GuideCheck is a security-relevant standards project. Reports about weaknesses in the Human-Verifiable Assistant Guide profile, the verifier conformance profile, the schemas, or a published guide are welcome.
Email security@paice.work.
Do not open a public issue for a security report. Public disclosure before a fix or a documented mitigation can put adopters at risk.
Include where practical:
- which document, section, schema, or guide is affected
- the profile version
- the threat: what an attacker can achieve
- a concrete reproduction or worked example
- any suggested mitigation
In scope:
- a profile rule that can be satisfied while still permitting the attack it was meant to prevent
- a conformance level that can be claimed without the protection it implies
- a verifier requirement that is unsound or that a conformant verifier could pass while missing a real attack
- a schema that permits a dangerous or malformed artifact
- an example or fixture that is itself unsafe or misleading
Out of scope, by design, and documented in spec.md section 27 and threat-register.md:
- compromise of a publisher, web host, DNS provider, package registry, or signing key
- an assistant runtime that ignores the profile
- human review error or social engineering through conforming prose
- environment-dependent command behavior
A report that the profile does not defend an out-of-scope threat is not a vulnerability, but a report that an out-of-scope threat should be moved in scope is welcome as a design discussion.

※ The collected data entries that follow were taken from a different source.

(** [installRoutes], [installFilter]: what is in force afterwards. *)
Definition installRoutes (a : Answers) (cfg : WgConfig) (overlays : list prefix) (old : option (list prefix)) : option (list prefix) :=
  if aRoutable a && aRoutesSet a then Some (RoutesOf cfg overlays) else old.

Definition installFilter (a : Answers) (nm : NetMap) (d : Daemon) : option Filter.FilterSet :=
  if aFilterable a && aFilterSet a then Some (FilterSetFor nm (aName a) (dSelfIP d) (dOverlay d) (dAdvertise d)) else dFilter d.

(** The device's part of [applyLocked]. *)
Definition configure (a : Answers) (offered nm : NetMap) (cache : bool) (d : Daemon) : Daemon * option apply_error :=
  match BuildConfigWith ParseKey LookupNetIP nm (dKey d) (stListenPort (dState d)) (dOverlay d) (stExitNodeID (dState d)) with
  | Err e => (d, Some (ErrConfig e))
  | Ok cfg =>
      if negb (aConfigured a) then (d, Some ErrConfigure)
      else
        (with_device cfg (installRoutes a cfg (Overlays nm (dOverlay d)) (dRoutes d)) (installFilter a nm d) nm
           (if cache && aCached a then Some offered else dCache d) d, None)
  end.

Definition applyLocked (a : Answers) (nm : NetMap) (cache : bool) (d : Daemon) : Daemon * option apply_error :=
  let '(st, _) := adoptSelfName nm (dState d) in
  let '(st, _) := followExitNode (mPeers nm) st in
  let '(st, _) := adoptSelfIPv6 nm st in
  let d := with_state st d in
  let d := if bool_decide (mAdvertised nm ≠ []) then with_advertised (mAdvertised nm) d else d in
  let '(p, r, rejected) := screen a (stLockSigner st) nm (dHeld d) (dPins d) in
  let d := with_pins p d in
  match r with
  | None => (d, Some ErrPins)
  | Some (applied, held) => configure a nm applied cache (with_offer nm held rejected d)
  end.

Definition reapply (a : Answers) (d : Daemon) : Daemon * option apply_error :=
  match dOffered d with None => (d, None) | Some nm => applyLocked a nm false d end.

(** [Daemon.Trust]. *)
Definition TrustHeld (a : Answers) (wrote : list bool) (names : list string) (d : Daemon) : Daemon * result trust_error (list HeldStatus) :=
  match selectHeld (dHeld d) names with
  | Err e => (d, Err e)
  | Ok accept =>
      let '(p, ok) := trust_each wrote accept (dPins d) in
      let d := with_pins p d in
      if ok then match reapply a d with (d, None) => (d, Ok accept) | (d, Some e) => (d, Err (ErrApply e)) end
      else (d, Err ErrSave)
  end.

Inductive exit_error := ErrNotExitNode | ErrSaveState | ErrReapply (e : apply_error).

Definition SetExitNode (a : Answers) (stateSaved : bool) (name : string) (d : Daemon) : Daemon * option exit_error :=
  let name := StripZone name in
  let name := if bool_decide (name = ExitNodeOff) then "" else name in
  let id := if bool_decide (name = "") then "" else exit_node_id (dNetmap d) name in
  if bool_decide (name ≠ "") && bool_decide (id = "") then (d, Some ErrNotExitNode)
  else
    let d := with_state (with_exit name id (dState d)) d in
    if negb stateSaved then (d, Some ErrSaveState)
    else match reapply a d with (d, None) => (d, None) | (d, Some e) => (d, Some (ErrReapply e)) end.

(** [RotateKey] once the server took the new key and it is on disk. *)
Definition switch_key (a : Answers) (newKey : list byte) (d : Daemon) : Daemon * option apply_error := reapply a (with_key newKey d).

(** [setLockRecord] once the server took the record. *)
Definition adopt_own_record (a : Answers) (wrote : bool) (s : Signed) (d : Daemon) : Daemon * option apply_error :=
  let '(p, ok) := SetLock wrote s (dPins d) in
  let d := with_pins p d in
  if ok then reapply a d else (d, Some ErrPins).

(** [NewDaemon], of what the state directory holds; ports, sockets and
    certificates are left out. *)
Inductive start_error := ErrOverlay | ErrAddress | ErrPinsFile (e : load_pins_error) | ErrAdvertised.

Definition NewDaemon (st : State) (key : list byte) (f : option (result load_pins_error pinFile)) (cache : option NetMap) : result start_error Daemon :=
  overlay ← of_option ErrOverlay (ParsePrefix (stOverlayCIDR st));
  selfIP ← of_option ErrAddress (ParseAddr (stIPv4 st));
  pins ← match LoadPins Verify f with Ok p => Ok p | Err e => Err (ErrPinsFile e) end;
  advertise ← of_option ErrAdvertised (ParseAdvertised (stAdvertiseRoutes st) overlay);
  Ok {| dState := st; dOverlay := Masked overlay; dSelfIP := selfIP; dKey := key; dPins := pins; dHeld := []; dOffered := None; dNetmap := None;
        dRejected := None; dAdvertise := advertise; dAdvertised := []; dConfig := None; dRoutes := None; dFilter := None; dCache := cache |}.

(** The start of [Run]: the cached map, or the interface alone. *)
Definition base_map (st : State) : NetMap :=
  {| mGeneration := 0; mSelfID := ""; mSelfName := ""; mSelfKind := ""; mSelfIPv4 := ""; mOverlay := ""; mSelfIPv6 := stIPv6 st;
     mOverlay6 := stOverlayIPv6 st; mPeers := []; mHub := NoHub; mReceivedAt := 0; mServerVersion := ""; mSTUN := []; mFilter := [];
     mSelfSignatures := []; mLock := None; mForward := []; mAdvertised := [] |}.

Definition base_config (d : Daemon) : WgConfig :=
  {| cPrivateKey := dKey d; cListenPort := stListenPort (dState d);
     cAddresses := PrefixFrom (dSelfIP d) (pbits (dOverlay d)) ::
       match selfIPv6 (base_map (dState d)) with Some (a, ov) => [PrefixFrom a (pbits ov)] | None => [] end;
     cPeers := []; cFwMark := 0 |}.

Definition start (a : Answers) (d : Daemon) : Daemon * option apply_error :=
  match dCache d with
  | Some nm => applyLocked a nm false d
  | None => if aConfigured a then (with_config (base_config d) d, None) else (d, Some ErrConfigure)
  end.
End Apply.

Reports are acknowledged and triaged. A confirmed weakness in a normative document is addressed in a profile revision with a CHANGELOG.md entry. Where a fix changes conformance, the change follows the versioning rules in CONTRIBUTING.md.

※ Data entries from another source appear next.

Lemma FilterSetFor_forward nm iface self ov adv r : r ∈ Filter.sForward (ClientMap.FilterSetFor nm iface self ov adv) →
  ∃ f src v6, f ∈ ClientMap.mForward nm ∧ ParseAddr (ClientMap.fwSrc f) = Some src ∧ ParsePrefix (ClientMap.fwDst f) = Some (Filter.wDst r) ∧
    ClientMap.serves adv v6 (Filter.wDst r) = true ∧ Filter.wSrc r = ClientMap.host_prefix src.
Proof.
  cbn [ClientMap.FilterSetFor Filter.sForward]. rewrite list_elem_of_omap. intros (f & Hf & Hr). unfold ClientMap.forward_rule in Hr.
  destruct (ParseAddr (ClientMap.fwSrc f)) as [src|] eqn:E1; [|done]. cbn in Hr. destruct (ParsePrefix (ClientMap.fwDst f)) as [dst|] eqn:E2; [|done]. cbn in Hr.
  destruct (ClientMap.serves adv _ dst) eqn:E3; [|done]. injection Hr as <-. exists f, src, (bool_decide (is_Some (ClientMap.selfIPv6 nm))). done.
Qed.

Lemma spec_allow_local now b h p set : Filter.parsed b = Some p → Filter.set_of h = Some (Filter.compile_set set) → Filter.Hook set = Filter.HookInput →
  Filter.spec_allow now b h = Filter.answers now p h || Filter.opens (Filter.compile_set set) p.
Proof.
  intros Hp Hs Hh. unfold Filter.spec_allow. rewrite Hp, Hs. cbn [Filter.compile_set Filter.hook]. rewrite Hh. done.
Qed.

(** A device forwards only what it advertises.  Whatever map the server
    sent, once its filter is in force a packet for an address that is not the
    device's own passes only if it answers a flow of the device or its
    destination lies inside a prefix the device itself advertises (anywhere if it
    is an exit node) and a forward rule of the map names its source; and only
    advertised prefixes are masqueraded, an exit node's IPv6 one with them. *)
Theorem forwards_only_advertised (nm : ClientMap.NetMap) (iface : string) (self : addr) (ov : prefix) (adv : list prefix)
    (t0 now : Z) (b : list byte) (p : Filter.packet) (h : list Filter.call) :
  IsValid self = true → Filter.clock now h → Filter.parsed b = Some p →
  Filter.set_of h = Some (Filter.compile_set (ClientMap.FilterSetFor nm iface self ov adv)) →
  (Filter.isLocal (Filter.compile_set (ClientMap.FilterSetFor nm iface self ov adv)) (Filter.dst p) = false →
   (Filter.Inbound now b (Filter.filter_of t0 h)).2 = true →
   Filter.answers now p h = true ∨
   advertised_dst adv (Filter.dst p) ∧
     ∃ f src, f ∈ ClientMap.mForward nm ∧ ParseAddr (ClientMap.fwSrc f) = Some src ∧ Contains (ClientMap.host_prefix src) (Filter.src p) = true) ∧
  (∀ m, m ∈ Filter.Masquerade (ClientMap.FilterSetFor nm iface self ov adv) → m ∈ adv ∨ m = ClientMap.ExitRoute6 ∧ ClientMap.ExitRoute ∈ adv).
Proof.
  intros Hv Hc Hp Hs. split.
  - intros Hl H. rewrite (Filter.Inbound_verdict t0 now b h Hc), (spec_allow_local now b h p _ Hp Hs eq_refl) in H.
    apply orb_true_iff in H as [H|H]; [by left|right]. unfold Filter.opens in H. rewrite Hl in H.
    cbn [Filter.compile_set Filter.hook Filter.local ClientMap.FilterSetFor Filter.Hook Filter.sLocal] in H. rewrite Hv in H. cbn [negb] in H.
    rewrite bool_decide_true in H by done. cbn [andb] in H. unfold Filter.forwardAllows in H. apply existsb_true_iff in H as (r & Hr & H).
    cbn [Filter.compile_set Filter.forward] in Hr. destruct (FilterSetFor_forward nm iface self ov adv r Hr) as (f & src & v6 & Hf & Hsrc & Hdst & Hserve & Hws).
    destruct (Contains (Filter.wSrc r) (Filter.src p)) eqn:E1; [|done]. destruct (Contains (Filter.wDst r) (Filter.dst p)) eqn:E2; [|done]. split.
    + apply (carries_only_advertised adv v6 (Filter.wDst r)); [|done..]. apply ParsePrefix_valid in Hdst as (a & n & -> & ? & ?). cbn [pbits paddr]. rewrite BitLen_withoutZone. lia.
    + exists f, src. by rewrite <- Hws.
  - intros m. cbn [ClientMap.FilterSetFor Filter.Masquerade]. rewrite elem_of_app. intros [?|Hm]; [by left|right].
    destruct (bool_decide (ClientMap.ExitRoute ∈ adv)) eqn:E; [|by apply elem_of_nil in Hm]. apply bool_decide_eq_true in E.
    destruct (bool_decide (is_Some (ClientMap.selfIPv6 nm))); [|by apply elem_of_nil in Hm]. cbn [andb] in Hm. by apply list_elem_of_singleton in Hm.
Qed.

From 0.6.0 onward, every GitHub release of GuideCheck is signed with
Sigstore cosign keyless from the tag-triggered
workflow at .github/workflows/release.yml. The signed artifacts are the
release tarball, the release zip, the conformance kit tarball, and the
combined SHA256SUMS file. Each ships with a .sig and .crt bundle
attached to the same GitHub release.
The verification identity for every signature is:
certificate-identity: https://github.com/snapsynapse/guidecheck/.github/workflows/release.yml@refs/tags/v<version>
certificate-oidc-issuer: https://token.actions.githubusercontent.com
To verify a downloaded artifact, install cosign and run:
cosign verify-blob \
--certificate guidecheck-0.6.0.tar.gz.crt \
--signature guidecheck-0.6.0.tar.gz.sig \
--certificate-identity 'https://github.com/snapsynapse/guidecheck/.github/workflows/release.yml@refs/tags/v0.6.0' \
--certificate-oidc-issuer 'https://token.actions.githubusercontent.com' \
guidecheck-0.6.0.tar.gz
A successful verification confirms three properties: the artifact bytes have not changed since signing; the signature was issued by the release workflow at the named repository under the named tag; the signing event is recorded in the public Rekor transparency log and can be inspected at https://search.sigstore.dev.

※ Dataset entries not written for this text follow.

Fixpoint add_rules (l : list Rule) (n : Net) : Net * option route_error :=
  match l with
  | [] => (n, None)
  | r :: l => let '(n, e) := RuleAdd r n in match unless EEXIST e with Some x => (n, Some (ErrRule x)) | None => add_rules l n end
  end.

(** [setExitRoute], off and on. *)
Definition removeExitRoute (def : prefix) (n : Net) : Net * list route_error :=
  if negb (link n) then (n, [])
  else
    let '(route, rules) := exitRouteParts def in
    let '(n, es) := del_rules rules n in
    let '(n, e) := RouteDel route n in
    (n, es ++ errors_of ErrRoute (unless ESRCH e)).

Definition addExitRoute (def : prefix) (n : Net) : Net * list route_error :=
  if negb (link n) then (n, [ErrNoLink])
  else
    let '(route, rules) := exitRouteParts def in
    match RouteReplace route n with
    | (n, Some e) => (n, [ErrRoute e])
    | (n, None) => match add_rules rules n with (n, None) => (n, []) | (n, Some e) => ((removeExitRoute def n).1, [e]) end
    end.

Definition setExitRoute (def : prefix) (on : bool) (n : Net) : Net * list route_error := if on then addExitRoute def n else removeExitRoute def n.

(** [routeTable.set]: the three loops. *)
Definition bad (p : prefix) : bool := negb (PIsValid p) || Is4In6 (paddr p).
Definition wanted (want : list prefix) : gset prefix := list_to_set (Masked <$> filter (λ p, IsExitRoute p = false) want).
Definition wantExit (want : list prefix) : gset prefix := list_to_set (filter (λ p, IsExitRoute p = true) want).

Fixpoint drop_routes (w : gset prefix) (l : list prefix) (r : routeTable) (n : Net) : Net * routeTable * list route_error :=
  match l with
  | [] => (n, r, [])
  | p :: l =>
      if decide (p ∈ w) then drop_routes w l r n
      else
        match delRoute p n with
        | (n, Some e) => let '(n, r, es) := drop_routes w l r n in (n, r, e :: es)
        | (n, None) => drop_routes w l {| installed := installed r ∖ {[p]}; exit_ := exit_ r |} n
        end
  end.

Fixpoint add_routes (l : list prefix) (r : routeTable) (n : Net) : Net * routeTable * list route_error :=
  match l with
  | [] => (n, r, [])
  | p :: l =>
      if decide (p ∈ installed r) then add_routes l r n
      else
        match addRoute p n with
        | (n, Some e) => let '(n, r, es) := add_routes l r n in (n, r, e :: es)
        | (n, None) => add_routes l {| installed := {[p]} ∪ installed r; exit_ := exit_ r |} n
        end
  end.

Fixpoint exits (w : gset prefix) (l : list prefix) (r : routeTable) (n : Net) : Net * routeTable * list route_error :=
  match l with
  | [] => (n, r, [])
  | def :: l =>
      if bool_decide (def ∈ w) then
        if bool_decide (def ∈ exit_ r) then exits w l r n
        else
          match setExitRoute def true n with
          | (n, []) => exits w l {| installed := installed r; exit_ := {[def]} ∪ exit_ r |} n
          | (n, e) => let '(n, r, es) := exits w l r n in (n, r, e ++ es)
          end
      else if bool_decide (def ∈ exit_ r) then
          match setExitRoute def false n with
          | (n, []) => exits w l {| installed := installed r; exit_ := exit_ r ∖ {[def]} |} n
          | (n, e) => let '(n, r, es) := exits w l r n in (n, r, e ++ es)
          end
      else exits w l r n
  end.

Earlier releases (0.5.0 and prior) are unsigned. The SHA256SUMS file published with each release remains the integrity reference for those tags.
Reports of misuse of the signing identity (a release that does not come from the workflow above) are in scope and welcome.
This profile reduces a specific trust gap. It does not make instructions safe. Conformance is not safety. See spec.md section 1.